Looking for symptoms? Asking people whether they're sick? Come on. At least a heat scanner measures something quantifiable and catches more than the eye can see.
Skeptics at the WHO say border screening is disruptive. But scanners are far more efficient and less disruptive than labor-intensive alternatives. Earlier this week, Japan reported that officials, doctors, and nurses in that country were boarding flights to examine arriving passengers for flu symptoms. By comparison, the latest generation of thermal imagers can instantly scan travelers as they pass by.

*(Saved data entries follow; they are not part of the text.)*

Definition parseIndexSet (v : value) : result (option (list number)) :=
  if negb (truthy v) then Ok None
  else
    let* s := ToString v in
    let parts :=
      filter (fun n => Num.isFinite n && Num.leb (S754_zero false) n = true)
             (map StringToNumber
                  (nonEmpty (map Str.trim (Str.split ","%char s)))) in
    Ok (match parts with
        | [] => None
        | _ => Some (setOfNum parts)
        end).

Definition buildFilters (args : list string)
           (onlySizesFromPromptOrArgs : option (list string)) : result filters :=
  let* size :=
    match onlySizesFromPromptOrArgs with
    | Some s => Ok (Some s)
    | None => parseCsvSet (getArgValue args "--only-size")
    end in
  let* lang := parseCsvSet (getArgValue args "--only-lang") in
  let* motive := parseCsvSet (getArgValue args "--only-motive") in
  let* template := parseCsvSet (getArgValue args "--only-template") in
  let* index := parseIndexSet (getArgValue args "--only-index") in
  Ok {| onlySize := size; onlyLang := lang; onlyMotive := motive;
        onlyTemplate := template; onlyIndex := index |}.

End Args.

(** ** [bin/cli.js]: the preview page and the zip-only workflow *)

Module Preview.

Import JS Fs Cli.

(** [s.replace(/c/g, by)] for one code unit [c]. *)
Fixpoint replaceUnit (c : ascii) (by_ : string) (s : string) : string :=
  match s with
  | EmptyString => EmptyString
  | String x r =>
      if Ascii.eqb x c then by_ +:+ replaceUnit c by_ r
      else String x (replaceUnit c by_ r)
  end.

(** The double quote, code unit 34. *)
Definition dquote : ascii := ascii_of_N 34.

Definition escapeHtml (s : value) : result string :=
  let* t := ToString s in
  Ok (replaceUnit "'"%char "&#39;"
        (replaceUnit dquote "&quot;"
           (replaceUnit ">"%char "&gt;"
              (replaceUnit "<"%char "&lt;"
                 (replaceUnit "&"%char "&amp;" t))))).

(** [e.isFile()] *)
Definition isFile (n : node) : bool :=
  match n with File _ => true | Dir _ => false end.

(** The [walk] of [collectBannerIndexFiles] from the directory [dir], whose
    node is [n]; [rootDir] is where the walk began. A directory with a file
    [index.html] is reported by the path of that file and not entered,
    unless it is the root directory itself; [fs.readdir] fails on a file. *)
Fixpoint walkIndexFiles (rootDir dir : path) (n : node) : result (list path) :=
  match n with
  | File _ => Err IOError
  | Dir es =>
      let hasIndex :=
        existsb (fun e => isFile (snd e) && (fst e =? "index.html")%string) es in
      if hasIndex
         && negb (bool_decide (dir ++ ["index.html"] = rootDir ++ ["index.html"]))
      then Ok [dir ++ ["index.html"]]
      else
        (fix each (l : list (string * node)) : result (list path) :=
           match l with
           | [] => Ok []
           | (name, child) :: r =>
               match child with
               | Dir _ =>
                   let* a := walkIndexFiles rootDir (dir ++ [name]) child in
                   let* b := each r in
                   Ok (a ++ b)
               | File _ => each r
               end
           end) es
  end.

If you think heat is a bad proxy for flu infection, ask yourself whether it's worse than nationality. Travel companies are canceling flights to Mexico. Today, Japan began denying visas to Mexicans on arrival. Governments and businesses want an easy way to identify, segregate, and scrutinize the people most likely to be carriers. Which group would you rather they target? People with excess body heat? Or Mexicans?
SARS and bird flu weren't the last plagues to spread across our planet. This flu won't be the last, either. Fortunately, all these viruses have one thing in common: fever. For now, late as it is, that heat signature is our best shot at catching them. Let's use it.